WHAT THE TASK REQUIRES: Output, exactly as written, the lines of the data below from the one containing "intros Hpage w." to the end.

Saved entries:

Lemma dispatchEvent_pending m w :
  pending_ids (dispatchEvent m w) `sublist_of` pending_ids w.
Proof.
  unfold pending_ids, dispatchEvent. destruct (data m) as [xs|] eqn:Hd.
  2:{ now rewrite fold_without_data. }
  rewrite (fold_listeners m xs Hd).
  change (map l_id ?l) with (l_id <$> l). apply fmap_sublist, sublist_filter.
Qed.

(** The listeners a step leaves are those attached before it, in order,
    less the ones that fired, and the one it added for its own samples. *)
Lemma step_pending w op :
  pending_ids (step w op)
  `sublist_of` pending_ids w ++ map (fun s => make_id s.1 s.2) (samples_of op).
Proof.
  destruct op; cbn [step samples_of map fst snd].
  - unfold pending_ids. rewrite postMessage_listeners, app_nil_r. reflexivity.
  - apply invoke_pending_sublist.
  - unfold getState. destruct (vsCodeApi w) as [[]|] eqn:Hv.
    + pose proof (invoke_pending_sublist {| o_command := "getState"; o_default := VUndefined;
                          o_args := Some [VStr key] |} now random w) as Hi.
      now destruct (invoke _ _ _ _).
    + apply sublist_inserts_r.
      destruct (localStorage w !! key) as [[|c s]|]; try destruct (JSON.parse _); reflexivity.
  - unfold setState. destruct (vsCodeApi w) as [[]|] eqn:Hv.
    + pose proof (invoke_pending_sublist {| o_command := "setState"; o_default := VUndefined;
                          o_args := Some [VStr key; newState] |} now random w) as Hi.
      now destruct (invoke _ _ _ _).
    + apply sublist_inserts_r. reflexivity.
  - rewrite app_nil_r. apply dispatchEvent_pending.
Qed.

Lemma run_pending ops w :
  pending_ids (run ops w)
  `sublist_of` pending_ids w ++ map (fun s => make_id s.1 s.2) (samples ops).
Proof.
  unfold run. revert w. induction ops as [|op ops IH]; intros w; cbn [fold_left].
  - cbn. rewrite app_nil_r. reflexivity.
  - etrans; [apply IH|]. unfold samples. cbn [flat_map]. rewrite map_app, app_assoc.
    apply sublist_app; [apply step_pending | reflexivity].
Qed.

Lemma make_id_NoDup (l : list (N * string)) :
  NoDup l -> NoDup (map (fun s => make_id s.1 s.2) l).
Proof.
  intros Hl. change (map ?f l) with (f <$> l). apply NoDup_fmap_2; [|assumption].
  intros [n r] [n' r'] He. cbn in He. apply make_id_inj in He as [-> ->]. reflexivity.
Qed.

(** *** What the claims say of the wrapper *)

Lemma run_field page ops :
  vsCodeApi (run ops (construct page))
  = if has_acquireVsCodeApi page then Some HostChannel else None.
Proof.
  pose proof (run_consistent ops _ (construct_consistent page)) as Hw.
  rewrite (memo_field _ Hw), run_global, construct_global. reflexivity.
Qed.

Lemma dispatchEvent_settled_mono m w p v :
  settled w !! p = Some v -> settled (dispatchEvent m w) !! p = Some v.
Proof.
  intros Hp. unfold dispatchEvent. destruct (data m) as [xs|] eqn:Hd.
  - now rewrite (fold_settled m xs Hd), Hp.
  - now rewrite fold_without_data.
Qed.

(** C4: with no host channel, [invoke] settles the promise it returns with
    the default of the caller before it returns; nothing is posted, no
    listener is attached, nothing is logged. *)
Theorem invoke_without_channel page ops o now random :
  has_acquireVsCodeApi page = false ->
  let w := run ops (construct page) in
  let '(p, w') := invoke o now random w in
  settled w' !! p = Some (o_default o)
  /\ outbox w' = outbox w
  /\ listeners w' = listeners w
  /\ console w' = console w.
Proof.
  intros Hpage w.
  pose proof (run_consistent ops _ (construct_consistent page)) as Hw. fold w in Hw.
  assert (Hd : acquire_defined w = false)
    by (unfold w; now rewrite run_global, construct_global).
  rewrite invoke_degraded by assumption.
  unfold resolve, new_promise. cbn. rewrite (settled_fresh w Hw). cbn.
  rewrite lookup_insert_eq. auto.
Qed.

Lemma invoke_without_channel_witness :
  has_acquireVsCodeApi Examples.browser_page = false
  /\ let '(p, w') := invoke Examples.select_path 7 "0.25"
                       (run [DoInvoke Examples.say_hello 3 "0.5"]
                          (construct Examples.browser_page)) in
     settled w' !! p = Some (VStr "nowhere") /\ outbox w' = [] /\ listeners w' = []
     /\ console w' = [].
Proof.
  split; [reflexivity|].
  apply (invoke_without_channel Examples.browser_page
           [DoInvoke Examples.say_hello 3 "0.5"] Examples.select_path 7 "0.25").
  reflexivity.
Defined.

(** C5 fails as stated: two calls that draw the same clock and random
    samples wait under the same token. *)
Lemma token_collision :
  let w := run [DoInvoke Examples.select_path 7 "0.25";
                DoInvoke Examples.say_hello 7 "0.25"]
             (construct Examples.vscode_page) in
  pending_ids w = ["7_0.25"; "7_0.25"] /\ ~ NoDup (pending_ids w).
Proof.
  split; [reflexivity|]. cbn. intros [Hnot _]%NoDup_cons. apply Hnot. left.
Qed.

EXPECTED OUTPUT:
  intros Hpage w.
  pose proof (run_consistent ops _ (construct_consistent page)) as Hw. fold w in Hw.
  assert (Hd : acquire_defined w = false)
    by (unfold w; now rewrite run_global, construct_global).
  rewrite invoke_degraded by assumption.
  unfold resolve, new_promise. cbn. rewrite (settled_fresh w Hw). cbn.
  rewrite lookup_insert_eq. auto.
Qed.

Lemma invoke_without_channel_witness :
  has_acquireVsCodeApi Examples.browser_page = false
  /\ let '(p, w') := invoke Examples.select_path 7 "0.25"
                       (run [DoInvoke Examples.say_hello 3 "0.5"]
                          (construct Examples.browser_page)) in
     settled w' !! p = Some (VStr "nowhere") /\ outbox w' = [] /\ listeners w' = []
     /\ console w' = [].
Proof.
  split; [reflexivity|].
  apply (invoke_without_channel Examples.browser_page
           [DoInvoke Examples.say_hello 3 "0.5"] Examples.select_path 7 "0.25").
  reflexivity.
Defined.

(** C5 fails as stated: two calls that draw the same clock and random
    samples wait under the same token. *)
Lemma token_collision :
  let w := run [DoInvoke Examples.select_path 7 "0.25";
                DoInvoke Examples.say_hello 7 "0.25"]
             (construct Examples.vscode_page) in
  pending_ids w = ["7_0.25"; "7_0.25"] /\ ~ NoDup (pending_ids w).
Proof.
  split; [reflexivity|]. cbn. intros [Hnot _]%NoDup_cons. apply Hnot. left.
Qed.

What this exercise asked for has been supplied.